### [Recorded data]
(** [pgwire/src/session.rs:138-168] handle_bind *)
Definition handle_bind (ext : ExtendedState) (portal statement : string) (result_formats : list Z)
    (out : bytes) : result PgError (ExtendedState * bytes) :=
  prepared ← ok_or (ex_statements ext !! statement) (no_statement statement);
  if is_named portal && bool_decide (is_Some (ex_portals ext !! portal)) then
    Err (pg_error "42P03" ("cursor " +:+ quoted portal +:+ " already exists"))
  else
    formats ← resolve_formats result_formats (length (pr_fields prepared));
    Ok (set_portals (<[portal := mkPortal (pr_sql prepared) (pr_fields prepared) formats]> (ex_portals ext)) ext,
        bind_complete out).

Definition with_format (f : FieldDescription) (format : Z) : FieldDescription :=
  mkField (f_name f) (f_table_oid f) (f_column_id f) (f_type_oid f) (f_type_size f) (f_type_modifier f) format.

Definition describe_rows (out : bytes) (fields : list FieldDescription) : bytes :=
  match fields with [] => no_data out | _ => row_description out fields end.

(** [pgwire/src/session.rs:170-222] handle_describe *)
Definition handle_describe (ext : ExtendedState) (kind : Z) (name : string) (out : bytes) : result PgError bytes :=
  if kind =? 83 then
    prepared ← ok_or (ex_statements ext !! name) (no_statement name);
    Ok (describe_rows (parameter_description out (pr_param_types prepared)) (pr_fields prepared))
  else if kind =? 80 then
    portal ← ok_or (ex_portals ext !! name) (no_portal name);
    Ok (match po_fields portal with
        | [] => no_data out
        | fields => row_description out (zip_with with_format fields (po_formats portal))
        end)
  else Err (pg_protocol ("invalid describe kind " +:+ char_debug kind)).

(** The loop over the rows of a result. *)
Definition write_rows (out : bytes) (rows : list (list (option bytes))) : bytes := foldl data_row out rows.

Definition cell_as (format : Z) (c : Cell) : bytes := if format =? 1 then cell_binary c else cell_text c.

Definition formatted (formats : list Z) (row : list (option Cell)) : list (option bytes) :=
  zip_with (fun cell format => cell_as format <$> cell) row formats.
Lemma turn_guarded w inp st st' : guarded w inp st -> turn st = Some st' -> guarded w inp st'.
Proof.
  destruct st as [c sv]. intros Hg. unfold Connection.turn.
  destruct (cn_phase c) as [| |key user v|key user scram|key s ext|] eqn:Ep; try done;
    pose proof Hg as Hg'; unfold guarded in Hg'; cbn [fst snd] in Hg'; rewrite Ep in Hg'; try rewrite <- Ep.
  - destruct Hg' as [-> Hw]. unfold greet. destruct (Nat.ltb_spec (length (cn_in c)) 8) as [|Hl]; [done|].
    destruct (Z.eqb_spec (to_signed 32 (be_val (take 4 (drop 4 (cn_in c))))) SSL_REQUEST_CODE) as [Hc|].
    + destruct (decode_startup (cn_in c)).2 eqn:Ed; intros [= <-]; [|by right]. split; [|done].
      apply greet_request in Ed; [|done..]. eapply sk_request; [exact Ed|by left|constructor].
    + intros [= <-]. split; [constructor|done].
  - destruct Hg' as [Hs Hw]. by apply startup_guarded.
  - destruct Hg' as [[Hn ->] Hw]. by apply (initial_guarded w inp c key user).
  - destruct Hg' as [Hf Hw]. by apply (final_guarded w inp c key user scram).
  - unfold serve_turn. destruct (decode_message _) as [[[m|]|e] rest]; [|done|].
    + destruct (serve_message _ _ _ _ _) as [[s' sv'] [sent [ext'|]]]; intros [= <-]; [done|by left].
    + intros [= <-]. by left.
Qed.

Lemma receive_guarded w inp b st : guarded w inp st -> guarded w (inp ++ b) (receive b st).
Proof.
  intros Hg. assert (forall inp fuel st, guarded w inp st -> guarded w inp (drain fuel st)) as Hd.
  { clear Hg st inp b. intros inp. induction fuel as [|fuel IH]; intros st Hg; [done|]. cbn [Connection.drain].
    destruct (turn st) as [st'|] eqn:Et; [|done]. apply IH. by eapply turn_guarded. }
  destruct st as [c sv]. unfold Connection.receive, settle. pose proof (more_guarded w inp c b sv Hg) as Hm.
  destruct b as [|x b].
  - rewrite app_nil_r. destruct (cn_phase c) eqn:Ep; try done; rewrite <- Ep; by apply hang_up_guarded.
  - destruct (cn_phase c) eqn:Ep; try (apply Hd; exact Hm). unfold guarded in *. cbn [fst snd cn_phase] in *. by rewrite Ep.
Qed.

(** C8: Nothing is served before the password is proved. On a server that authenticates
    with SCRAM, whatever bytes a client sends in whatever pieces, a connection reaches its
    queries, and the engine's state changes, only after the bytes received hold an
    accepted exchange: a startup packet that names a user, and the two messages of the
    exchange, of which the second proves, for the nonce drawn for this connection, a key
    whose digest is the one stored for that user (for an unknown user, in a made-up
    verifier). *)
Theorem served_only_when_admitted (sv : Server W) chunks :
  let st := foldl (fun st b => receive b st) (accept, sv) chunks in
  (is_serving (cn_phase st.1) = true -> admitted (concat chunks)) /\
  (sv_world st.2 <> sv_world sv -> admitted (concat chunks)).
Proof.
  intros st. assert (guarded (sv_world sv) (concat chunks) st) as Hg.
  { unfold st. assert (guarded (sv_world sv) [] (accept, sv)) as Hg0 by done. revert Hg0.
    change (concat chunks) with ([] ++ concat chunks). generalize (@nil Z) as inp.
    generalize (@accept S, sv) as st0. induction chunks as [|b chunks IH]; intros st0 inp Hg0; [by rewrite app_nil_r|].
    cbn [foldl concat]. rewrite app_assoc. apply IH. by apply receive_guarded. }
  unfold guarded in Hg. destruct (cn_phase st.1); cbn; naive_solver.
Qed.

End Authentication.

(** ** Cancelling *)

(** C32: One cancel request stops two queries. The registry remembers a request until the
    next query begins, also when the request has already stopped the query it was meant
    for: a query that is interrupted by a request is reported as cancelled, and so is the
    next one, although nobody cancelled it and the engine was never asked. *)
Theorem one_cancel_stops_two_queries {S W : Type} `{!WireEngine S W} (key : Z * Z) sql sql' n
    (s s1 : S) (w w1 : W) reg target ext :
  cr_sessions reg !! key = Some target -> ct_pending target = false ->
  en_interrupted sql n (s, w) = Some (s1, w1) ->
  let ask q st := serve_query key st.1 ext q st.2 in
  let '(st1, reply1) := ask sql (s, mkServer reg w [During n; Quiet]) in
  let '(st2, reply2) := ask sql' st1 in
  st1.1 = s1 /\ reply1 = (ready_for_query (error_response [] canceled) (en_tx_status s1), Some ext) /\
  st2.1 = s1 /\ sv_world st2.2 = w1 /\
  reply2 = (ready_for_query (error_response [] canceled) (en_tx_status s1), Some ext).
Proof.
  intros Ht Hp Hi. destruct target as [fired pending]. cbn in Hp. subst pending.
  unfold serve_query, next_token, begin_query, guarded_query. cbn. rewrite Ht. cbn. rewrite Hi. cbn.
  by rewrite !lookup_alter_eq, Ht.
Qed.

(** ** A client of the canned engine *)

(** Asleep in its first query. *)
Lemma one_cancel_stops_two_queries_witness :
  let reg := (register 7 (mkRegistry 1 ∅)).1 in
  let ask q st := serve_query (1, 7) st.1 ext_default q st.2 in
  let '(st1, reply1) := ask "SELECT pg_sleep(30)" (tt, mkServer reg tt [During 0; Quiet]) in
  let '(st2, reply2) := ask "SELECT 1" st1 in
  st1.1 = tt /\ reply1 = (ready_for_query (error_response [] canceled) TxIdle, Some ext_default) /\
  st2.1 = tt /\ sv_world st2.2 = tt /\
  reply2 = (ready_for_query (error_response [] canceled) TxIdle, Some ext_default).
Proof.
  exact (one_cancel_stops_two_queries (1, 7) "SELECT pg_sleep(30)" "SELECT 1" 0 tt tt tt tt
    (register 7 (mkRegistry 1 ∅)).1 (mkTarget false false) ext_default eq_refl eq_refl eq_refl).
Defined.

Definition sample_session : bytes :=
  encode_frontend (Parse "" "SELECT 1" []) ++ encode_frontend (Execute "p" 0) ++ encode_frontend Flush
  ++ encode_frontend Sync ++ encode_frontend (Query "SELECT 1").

### [Your goal]
Give back precisely the lines above that start at the line containing "(** ** A client of the canned engine *)" and end at the line containing "let ask q st := serve_query (1, 7)", inclusive. No other lines belong in the output.

### [Exercise output]
(** ** A client of the canned engine *)

(** Asleep in its first query. *)
Lemma one_cancel_stops_two_queries_witness :
  let reg := (register 7 (mkRegistry 1 ∅)).1 in
  let ask q st := serve_query (1, 7) st.1 ext_default q st.2 in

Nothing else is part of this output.